Semua menunggu kelanjutannya.
"Besok aku buka loket."
"Loket apa?" tanya Kevin.
"Yang mau lihat tingkahku bayar dulu."
Reza langsung menjawab cepat.
"Nggak jadi."
"Kenapa?"
"Soalnya tiap hari sudah dapat gratis."
"Huft."
Alesha menghela napas dramatis.
"Bisnisku gagal sebelum dimulai."
Kevin tertawa kecil.
"Sudah, masuk kelas."
"Iya."
Mereka kembali berjalan menuju kelas masing-masing.
Namun baru beberapa langkah, Alesha tiba-tiba berhenti lagi.
"Eh."
Kevin langsung menutup mata.
"Apa lagi?"
Alesha menepuk-nepuk kepalanya.
"Benjol nggak ya?"
Dinda mendekat lalu memperhatikan kening Alesha dengan wajah serius.
"Hmm..."
"Gimana?"
"Ada."
"Astaga!"
Alesha langsung panik.
"Besar?"
Dinda menahan tawanya selama beberapa detik.
"Lumayan."
Alesha langsung mengeluarkan cermin kecil dari tasnya.
"Aduh!
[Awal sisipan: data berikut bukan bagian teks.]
Lemma process_files_publishes_results_witness :
  let self := demo_processor in
  let out' := (@process_data.process_files posixpath demo_json demo_fs self
                 empty_out).2 in
  let model_dir := os_path_join (process_data.results_dir self) "m1" in
  ∃ text document reshaped,
    read_file demo_fs (os_path_join model_dir "a_20240102.json") = Ok text ∧
    @json_load demo_json text = Some document ∧
    (process_data.process_json_content document false).1 = Ok reshaped ∧
    files out' !! os_path_join
                    (os_path_join (process_data.output_results_dir self) "m1")
                    ((@splitext posixpath "a.jpg").1 +:+ ".json")
    = Some (@json_dump demo_json false reshaped).
Proof.
  intros self out' model_dir.
  apply (@process_files_publishes_results posixpath demo_json demo_fs
           ["E:"; "ENC_analysis"; "ENC_website"; "data"]
           ["E:"; "ENC_analysis"; "ENC_website_github"]
           empty_out out' PyNone ["m1"; "m2"] ["a.jpg"; "b.png"]
           "a.jpg" "m1" "a_20240102.json").
  - vm_compute. reflexivity.
  - reflexivity.
  - reflexivity.
  - apply list_elem_of_here.
  - apply list_elem_of_here.
  - reflexivity.
  - discriminate.
Defined.

Section published_keyword.
Context `{!OsPath, !Json}.
Variables (fs : node) (source_path output_path : path).
Variables (base_name latest text : string) (document reshaped : JSON).

Local Abbreviation self := (process_data.__init__ source_path output_path).
Local Abbreviation dst :=
  (os_path_join (process_data.output_keywords_dir self) (base_name +:+ ".json")).

Hypothesis Hlatest :
  process_data.get_latest_json fs base_name (process_data.keywords_dir self)
  = Ok (Some latest).
Hypothesis Hread :
  read_file fs (os_path_join (process_data.keywords_dir self) latest) = Ok text.
Hypothesis Hload : json_load text = Some document.
Hypothesis Hreshape :
  (process_data.process_json_content document true).1 = Ok reshaped.

Lemma write_keyword_keeps (base_name' : string) (keyword_json : option string) :
  process_data.get_latest_json fs base_name' (process_data.keywords_dir self)
  = Ok keyword_json →
  keeps (file_is dst (json_dump false reshaped))
    (write_keyword fs self base_name' keyword_json).
Proof.
  intros Hjson. unfold write_keyword.
  destruct keyword_json as [keyword_file|]; [|apply keeps_ret].
  destruct (truthy _); [|apply keeps_ret].
  apply keeps_lift_bind. intros text' Hread'.
  apply keeps_lift_bind. intros document' Hload'.
  apply keeps_lift_bind. intros reshaped' Hreshape'.
  apply keeps_write_file. simpl. unfold os_path_join. intros Heq.
  apply app_inj_tail in Heq as [_ Hbase%string_app_inj_r]. subst base_name'.
  rewrite Hlatest in Hjson. injection Hjson as <-.
  rewrite Hread in Hread'. injection Hread' as <-.
  unfold load_json in Hload'. rewrite Hload in Hload'. injection Hload' as <-.
  rewrite Hreshape in Hreshape'. by injection Hreshape' as <-.
Qed.

Lemma write_keyword_ensures :
  latest ≠ EmptyString →
  ensures (file_is dst (json_dump false reshaped))
    (write_keyword fs self base_name (Some latest)).
Proof.
  intros Hne%String.eqb_neq. unfold write_keyword, truthy.
  rewrite Hne. simpl negb. cbv iota.
  apply ensures_lift_bind. intros text' Hread'.
  rewrite Hread in Hread'. injection Hread' as <-.
  apply ensures_lift_bind. intros document' Hload'.
  unfold load_json in Hload'. rewrite Hload in Hload'. injection Hload' as <-.
  apply ensures_lift_bind. intros reshaped' Hreshape'.
  rewrite Hreshape in Hreshape'. injection Hreshape' as <-.
  intros s a s' Hs. injection Hs as _ <-.
  unfold file_is. simpl. apply lookup_insert_eq.
Qed.

Lemma write_result_keeps_keyword (base_name' model' : string) :
  keeps (file_is dst (json_dump false reshaped))
    (write_result fs self base_name' model').
Proof.
  unfold write_result. apply keeps_lift_bind. intros json_file _.
  destruct json_file; [|apply keeps_ret].
  destruct (truthy _); [|apply keeps_ret].
  apply keeps_bind; [apply keeps_makedirs|]. intros _.
  do 3 (apply keeps_lift_bind; intros ? _).
  apply keeps_write_file. path_discr.
Qed.

Lemma publish_image_keeps_keyword (models : list string) (image : string) :
  keeps (file_is dst (json_dump false reshaped))
    (publish_image fs self models image).
Proof.
  unfold publish_image. apply keeps_bind.
  { unfold copy2. apply keeps_lift_bind. intros ? _.
    apply keeps_write_file. path_discr. }
  intros _. apply keeps_lift_bind. intros keyword_json Hjson. apply keeps_bind.
  - by apply write_keyword_keeps.
  - intros _. apply keeps_for_each. intros model'.
    apply write_result_keeps_keyword.
Qed.

Lemma publish_image_ensures_keyword (models : list string) (image : string) :
  latest ≠ EmptyString → (splitext image).1 = base_name →
  ensures (file_is dst (json_dump false reshaped))
    (publish_image fs self models image).
Proof.
  intros Hne Hbase. unfold publish_image.
  apply ensures_bind_r. intros _. rewrite Hbase.
  apply ensures_lift_bind. intros keyword_json Hjson.
  rewrite Hlatest in Hjson. injection Hjson as <-.
  apply ensures_bind_l; [by apply write_keyword_ensures|].
  intros _. apply keeps_for_each. intros model'.
  apply write_result_keeps_keyword.
Qed.
End published_keyword.

(** X19. An annotation is published for every image that has one: when a run
    of [process_files] completes, and the resolver finds an annotation for
    the base name of an image, that annotation is a file that parses, its
    document reshapes in annotation mode, and the reshaped document,
    printed, is the content of [<base name>.json] in the output keywords
    directory. *)
Theorem process_files_publishes_keywords `{!OsPath, !Json} (fs : node)
    (source_path output_path : path) (out out' : out_tree) (v : pyvalue)
    (images : list string) (image latest : string) :
  let self := process_data.__init__ source_path output_path in
  let base_name := (splitext image).1 in
  process_data.process_files fs self out = (Ok v, out') →
  process_data.get_image_files fs self = Ok images →
  image ∈ images →
  process_data.get_latest_json fs base_name (process_data.keywords_dir self)
  = Ok (Some latest) →
  latest ≠ EmptyString →
  ∃ text document reshaped,
    read_file fs (os_path_join (process_data.keywords_dir self) latest)
    = Ok text ∧
    json_load text = Some document ∧
    (process_data.process_json_content document true).1 = Ok reshaped ∧
    files out' !! os_path_join (process_data.output_keywords_dir self)
                    (base_name +:+ ".json")
    = Some (json_dump false reshaped).
Proof.
  intros self base_name Hrun Himages Himage Hlatest Hne.
  destruct (process_data.get_models fs self) as [models|] eqn:Hmodels.
  2:{ rewrite process_files_steps, run_lift_bind, Hmodels in Hrun. done. }
  rewrite (process_files_run fs self models images out Hmodels Himages) in Hrun.
  apply run_then_ret in Hrun as [_ [[] Hloop]].
  destruct (for_each_completed _ _ image _ _ _ Hloop Himage) as (s1 & s2 & Hbody).
  unfold publish_image in Hbody.
  apply run_bind_completed in Hbody as ([] & s3 & _ & Hbody).
  apply run_lift_bind_completed in Hbody as (keyword_json & Hjson & Hbody).
  fold self base_name in Hjson. rewrite Hlatest in Hjson. injection Hjson as <-.
  apply run_bind_completed in Hbody as ([] & s4 & Hstep & _).
  pose proof Hne as Hne'%String.eqb_neq. unfold write_keyword, truthy in Hstep.
  rewrite Hne' in Hstep. simpl negb in Hstep. cbv iota in Hstep.
  apply run_lift_bind_completed in Hstep as (text & Hread & Hstep).
  apply run_lift_bind_completed in Hstep as (document & Hload & Hstep).
  apply run_lift_bind_completed in Hstep as (reshaped & Hreshape & _).
  unfold load_json in Hload.
  destruct (json_load text) as [document'|] eqn:Hload'; [|done].
  injection Hload as ->.
  exists text, document, reshaped. split_and!; [done..|].
  change (file_is
            (os_path_join (process_data.output_keywords_dir self)
               (base_name +:+ ".json"))
            (json_dump false reshaped) out').
  eapply (ensures_for_each _ _ _ image); [exact Himage| | |exact Hloop].
  - by apply (publish_image_ensures_keyword fs source_path output_path
                base_name latest text document reshaped).
  - intros image'.
    by apply (publish_image_keeps_keyword fs source_path output_path
                base_name latest text document reshaped).
Qed.

Lemma process_files_publishes_keywords_witness :
  let self := demo_processor in
  let out' := (@process_data.process_files posixpath demo_json demo_fs self
                 empty_out).2 in
  ∃ text document reshaped,
    read_file demo_fs
      (os_path_join (process_data.keywords_dir self) "a_2024.json") = Ok text ∧
    @json_load demo_json text = Some document ∧
    (process_data.process_json_content document true).1 = Ok reshaped ∧
    files out' !! os_path_join (process_data.output_keywords_dir self)
                    ((@splitext posixpath "a.jpg").1 +:+ ".json")
    = Some (@json_dump demo_json false reshaped).
Proof.
  intros self out'.
  apply (@process_files_publishes_keywords posixpath demo_json demo_fs
           ["E:"; "ENC_analysis"; "ENC_website"; "data"]
           ["E:"; "ENC_analysis"; "ENC_website_github"]
           empty_out out' PyNone ["a.jpg"; "b.png"] "a.jpg" "a_2024.json").
  - vm_compute. reflexivity.
  - reflexivity.
  - apply list_elem_of_here.
  - reflexivity.
  - discriminate.
Defined.

(** Case analysis on the truth of the resolved name in the goal. *)
Ltac case_truthy H :=
  match goal with
  | |- context [truthy ?x] => destruct (truthy x) eqn:H
  end.

(** X20. Absence is skipped silently. Where the resolver finds no annotation
    for a base name, the run leaves [<base name>.json] of the output
    keywords directory as it was; where it finds no result for a base
    name in the directory of a model, the run leaves
    [<model>/<base name>.json] of the output results directory as it
    was. *)
Theorem process_files_skips_absent `{!OsPath, !Json} (fs : node)
    (source_path output_path : path) (out : out_tree) (base_name : string) :
  let self := process_data.__init__ source_path output_path in
  let out' := (process_data.process_files fs self out).2 in
  (∀ r,
     process_data.get_latest_json fs base_name (process_data.keywords_dir self)
     = Ok r →
     truthy r = false →
     files out' !! os_path_join (process_data.output_keywords_dir self)
                     (base_name +:+ ".json")
     = files out !! os_path_join (process_data.output_keywords_dir self)
                      (base_name +:+ ".json")) ∧
  (∀ model r,
     process_data.get_latest_json fs base_name
       (os_path_join (process_data.results_dir self) model) = Ok r →
     truthy r = false →
     files out' !! os_path_join
                     (os_path_join (process_data.output_results_dir self) model)
                     (base_name +:+ ".json")
     = files out !! os_path_join
                      (os_path_join (process_data.output_results_dir self) model)
                      (base_name +:+ ".json")).
Proof.
  intros self out'.
  assert (Hrun : ∀ p,
    p ≠ os_path_join (process_data.output_data_dir self) "models.json" →
    p ≠ os_path_join (process_data.output_data_dir self) "files.json" →
    (∀ models images,
       preserves_file p (for_each images (publish_image fs self models))) →
    files out' !! p = files out !! p).
  { intros p Hp1 Hp2 Hloop. subst out'. rewrite process_files_steps.
    rewrite run_lift_bind.
    destruct (process_data.get_models fs self) as [models|]; [|done].
    rewrite run_lift_bind.
    destruct (process_data.get_image_files fs self) as [images|]; [|done].
    rewrite !run_write_file_bind.
    assert (Hrest : preserves_file p
              (for_each images (publish_image fs self models);; mret PyNone)).
    { apply preserves_file_bind; [apply Hloop|].
      intros _. apply preserves_file_ret. }
    rewrite Hrest. simpl. by rewrite !lookup_insert_ne. }
  split.
  - intros r Hr Hfalse. apply Hrun; [path_discr|path_discr|].
    intros models images. apply preserves_file_for_each. intros image.
    unfold publish_image. apply preserves_file_bind.
    { apply preserves_file_copy2. path_discr. }
    intros _. apply preserves_file_lift_bind. intros keyword_json Hjson.
    apply preserves_file_bind.
    + unfold write_keyword.
      destruct keyword_json as [keyword_file|]; [|apply preserves_file_ret].
      case_truthy Htrue; [|apply preserves_file_ret].
      do 3 (apply preserves_file_lift_bind; intros ? _).
      apply preserves_file_write_file. simpl. unfold os_path_join. intros Heq.
      apply app_inj_tail in Heq as [_ Hbase%string_app_inj_r].
      rewrite Hbase, Hr in Hjson. injection Hjson as ->. congruence.
    + intros _. apply preserves_file_for_each. intros model.
      unfold write_result. apply preserves_file_lift_bind. intros json_file _.
      destruct json_file; [|apply preserves_file_ret].
      case_truthy Htrue; [|apply preserves_file_ret].
      apply preserves_file_bind; [apply preserves_file_makedirs|]. intros _.
      do 3 (apply preserves_file_lift_bind; intros ? _).
      apply preserves_file_write_file. path_discr.
  - intros model r Hr Hfalse. apply Hrun; [path_discr|path_discr|].
    intros models images. apply preserves_file_for_each. intros image.
    unfold publish_image. apply preserves_file_bind.
    { apply preserves_file_copy2. path_discr. }
    intros _. apply preserves_file_lift_bind. intros keyword_json _.
    apply preserves_file_bind.
    + unfold write_keyword.
      destruct keyword_json as [keyword_file|]; [|apply preserves_file_ret].
      case_truthy Htrue; [|apply preserves_file_ret].
      do 3 (apply preserves_file_lift_bind; intros ? _).
      apply preserves_file_write_file. path_discr.
    + intros _. apply preserves_file_for_each. intros model'.
      unfold write_result. apply preserves_file_lift_bind. intros json_file Hjson.
      destruct json_file as [json_name|]; [|apply preserves_file_ret].
      case_truthy Htrue; [|apply preserves_file_ret].
      apply preserves_file_bind; [apply preserves_file_makedirs|]. intros _.
      do 3 (apply preserves_file_lift_bind; intros ? _).
      apply preserves_file_write_file. simpl. unfold os_path_join. intros Heq.
      apply app_inj_tail in Heq as [Heq Hbase%string_app_inj_r].
      apply app_inj_tail in Heq as [_ Hmodel].
      rewrite Hbase, Hmodel, Hr in Hjson. injection Hjson as ->. congruence.
Qed.
(** C10. Every record that [list_campaigns] returns is built from a
    campaign object of the body, in order, and its name is
    [settings.title] when that is present and non-empty, otherwise
    [settings.subject_line], which is null when absent; every record that
    [list_automations] returns has as name [settings.title] when present
    and non-empty, otherwise the automation's [create_time].  And the
    records are returned: on a success status and a body whose listing is
    a list of item objects, each tool returns one record per item, in
    order, with that name. *)
Theorem listing_names log :
  (forall out,
     fst (list_campaigns environ upstream log) = Return out ->
     exists resp data found camps records,
       upstream log (outbound environ CallListCampaigns) = Responded resp
       /\ json_of resp = Some data
       /\ get_default data "campaigns" (JList []) = Return found
       /\ py_iter found = Return camps
       /\ out = JList records
       /\ Forall2 (fun camp record =>
                     exists m sm,
                       camp = JDict m /\ settings_members m = Some sm
                       /\ get record "name" = Return (expected_campaign_name sm))
                  camps records)
  /\ (forall out,
        fst (list_automations environ upstream log) = Return out ->
        exists resp data found autos records,
          upstream log (outbound environ CallListAutomations) = Responded resp
          /\ json_of resp = Some data
          /\ get_default data "automations" (JList []) = Return found
          /\ py_iter found = Return autos
          /\ out = JList records
          /\ Forall2 (fun auto record =>
                        exists m sm,
                          auto = JDict m /\ settings_members m = Some sm
                          /\ get record "name" = Return (expected_automation_name m sm))
                     autos records)
  /\ (forall sm,
        members_get "title" sm = None -> members_get "subject_line" sm = None ->
        expected_campaign_name sm = JNull)
  /\ (forall resp members camps,
        upstream log (outbound environ CallListCampaigns) = Responded resp ->
        status_code resp < 400 ->
        json_of resp = Some (JDict members) ->
        members_get "campaigns" members = Some (JList camps) ->
        forallb is_item_object camps = true ->
        exists records,
          fst (list_campaigns environ upstream log) = Return (JList records)
          /\ Forall2 (fun camp record =>
                        exists m sm,
                          camp = JDict m /\ settings_members m = Some sm
                          /\ get record "name" = Return (expected_campaign_name sm))
                     camps records)
  /\ (forall resp members autos,
        upstream log (outbound environ CallListAutomations) = Responded resp ->
        status_code resp < 400 ->
        json_of resp = Some (JDict members) ->
        members_get "automations" members = Some (JList autos) ->
        forallb is_item_object autos = true ->
        exists records,
          fst (list_automations environ upstream log) = Return (JList records)
          /\ Forall2 (fun auto record =>
                        exists m sm,
                          auto = JDict m /\ settings_members m = Some sm
                          /\ get record "name"
                             = Return (expected_automation_name m sm))
                     autos records).
Proof.
  split; [| split; [| split; [| split]]].
  - intros out H. rewrite list_campaigns_unfold, mailchimp_request_unfold in H.
    cbn [fst outbound] in *.
    destruct (upstream log _) as [e | resp] eqn:Hup; [discriminate |].
    destruct (status_code resp >=? 400).
    { destruct (error_detail_of resp); discriminate. }
    cbn [rbind] in H. unfold response_json in H.
    destruct (json_of resp) as [data |] eqn:Hj; [| discriminate].
    cbn [rbind] in H.
    destruct (get_default data "campaigns" (JList [])) as [found |] eqn:Hf; [| discriminate].
    cbn [rbind] in H.
    destruct (py_iter found) as [camps |] eqn:Hi; [| discriminate].
    cbn [rbind] in H.
    destruct (rmap campaign_entry camps) as [records |] eqn:Hr; [| discriminate].
    injection H as <-.
    exists resp, data, found, camps, records.
    repeat (split; [first [reflexivity | eassumption] |]).
    apply rmap_Forall2 in Hr. revert Hr. apply Forall2_impl.
    intros camp record Hentry.
    destruct (campaign_entry_record camp record Hentry) as [m [sm [-> [Hsm ->]]]].
    exists m, sm. split; [reflexivity | split; [exact Hsm | reflexivity]].
  - intros out H. rewrite list_automations_unfold, mailchimp_request_unfold in H.
    cbn [fst outbound] in *.
    destruct (upstream log _) as [e | resp] eqn:Hup; [discriminate |].
    destruct (status_code resp >=? 400).
    { destruct (error_detail_of resp); discriminate. }
    cbn [rbind] in H. unfold response_json in H.
    destruct (json_of resp) as [data |] eqn:Hj; [| discriminate].
    cbn [rbind] in H.
    destruct (get_default data "automations" (JList [])) as [found |] eqn:Hf; [| discriminate].
    cbn [rbind] in H.
    destruct (py_iter found) as [autos |] eqn:Hi; [| discriminate].
    cbn [rbind] in H.
    destruct (rmap automation_entry autos) as [records |] eqn:Hr; [| discriminate].
    injection H as <-.
    exists resp, data, found, autos, records.
    repeat (split; [first [reflexivity | eassumption] |]).
    apply rmap_Forall2 in Hr. revert Hr. apply Forall2_impl.
    intros auto record Hentry.
    destruct (automation_entry_record auto record Hentry) as [m [sm [-> [Hsm ->]]]].
    exists m, sm. split; [reflexivity | split; [exact Hsm | reflexivity]].
  - intros sm Ht Hsub. unfold expected_campaign_name, present_nonempty, field.
    rewrite Ht, Hsub. reflexivity.
  - intros resp members camps Hup Hs Hj Hc Hobj. cbn [outbound] in Hup.
    assert (Hall : Forall (fun camp => exists y, campaign_entry camp = Return y) camps).
    { apply Forall_forall. intros camp Hin.
      rewrite forallb_forall in Hobj.
      destruct (is_item_object_true camp (Hobj camp Hin)) as [m [sm [-> Hsm]]].
      rewrite (campaign_entry_object m sm Hsm). eexists. reflexivity. }
    destruct (rmap_total campaign_entry camps Hall) as [records Hrec].
    exists records. split.
    + rewrite list_campaigns_unfold, mailchimp_request_unfold, Hup.
      rewrite (geb_400_false _ Hs). cbn [fst rbind].
      unfold response_json. rewrite Hj. cbn [rbind get_default]. rewrite Hc.
      cbn [py_iter rbind]. rewrite Hrec. reflexivity.
    + apply rmap_Forall2 in Hrec. revert Hrec. apply Forall2_impl.
      intros camp record Hentry.
      destruct (campaign_entry_record camp record Hentry) as [m [sm [-> [Hsm ->]]]].
      exists m, sm. split; [reflexivity | split; [exact Hsm | reflexivity]].
  - intros resp members autos Hup Hs Hj Ha Hobj. cbn [outbound] in Hup.
    assert (Hall : Forall (fun auto => exists y, automation_entry auto = Return y) autos).
    { apply Forall_forall. intros auto Hin.
      rewrite forallb_forall in Hobj.
      destruct (is_item_object_true auto (Hobj auto Hin)) as [m [sm [-> Hsm]]].
      rewrite (automation_entry_object m sm Hsm). eexists. reflexivity. }
    destruct (rmap_total automation_entry autos Hall) as [records Hrec].
    exists records. split.
    + rewrite list_automations_unfold, mailchimp_request_unfold, Hup.
      rewrite (geb_400_false _ Hs). cbn [fst rbind].
      unfold response_json. rewrite Hj. cbn [rbind get_default]. rewrite Ha.
      cbn [py_iter rbind]. rewrite Hrec. reflexivity.
    + apply rmap_Forall2 in Hrec. revert Hrec. apply Forall2_impl.
      intros auto record Hentry.
      destruct (automation_entry_record auto record Hentry) as [m [sm [-> [Hsm ->]]]].
      exists m, sm. split; [reflexivity | split; [exact Hsm | reflexivity]].
Qed.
Nanti aku jelek."
Dinda akhirnya tidak kuat lagi dan tertawa.
"Hahaha! Bohong!"
Alesha langsung mendelik.
"Dinda!"
"Mana ada benjol."
Alesha mengembuskan napas lega.
"Kirain beneran."
Kevin menggeleng sambil tersenyum.
"Kamu gampang banget dikerjain."
"Iya ya..."
Alesha baru sadar.
"Tunggu!"
Ia langsung mengejar Dinda yang sudah berlari lebih dulu.
"Dinda! Sini kamu!"
"Tolong! Ada orang balas dendam!"
Suara tawa mereka menggema di sepanjang koridor.
Beberapa siswa yang melihat hanya ikut tersenyum melihat tingkah dua sahabat itu.
Sementara Arka berdiri beberapa saat memperhatikan Alesha yang berlari mengejar Dinda sambil terus mengomel.
Tanpa sadar, sudut bibirnya kembali terangkat tipis.
Reza yang masih berada di sampingnya berdeham pelan.
"Ketua."
"Hm?"
"Kalau setiap hari begini..."
"Ada apa?"
"Kayaknya sekolah jadi lebih ramai gara-gara Alesha."
Arka memandang ke arah koridor tempat Alesha menghilang.
Lalu ia mengangguk pelan.
"Iya."
Satu kata sederhana itu sudah cukup menjadi jawaban.
Karena memang, sejak kehadiran Alesha, hari-hari di sekolah yang biasanya berjalan datar kini selalu dipenuhi kejadian-kejadian tak terduga yang membuat siapa pun sulit menahan senyum.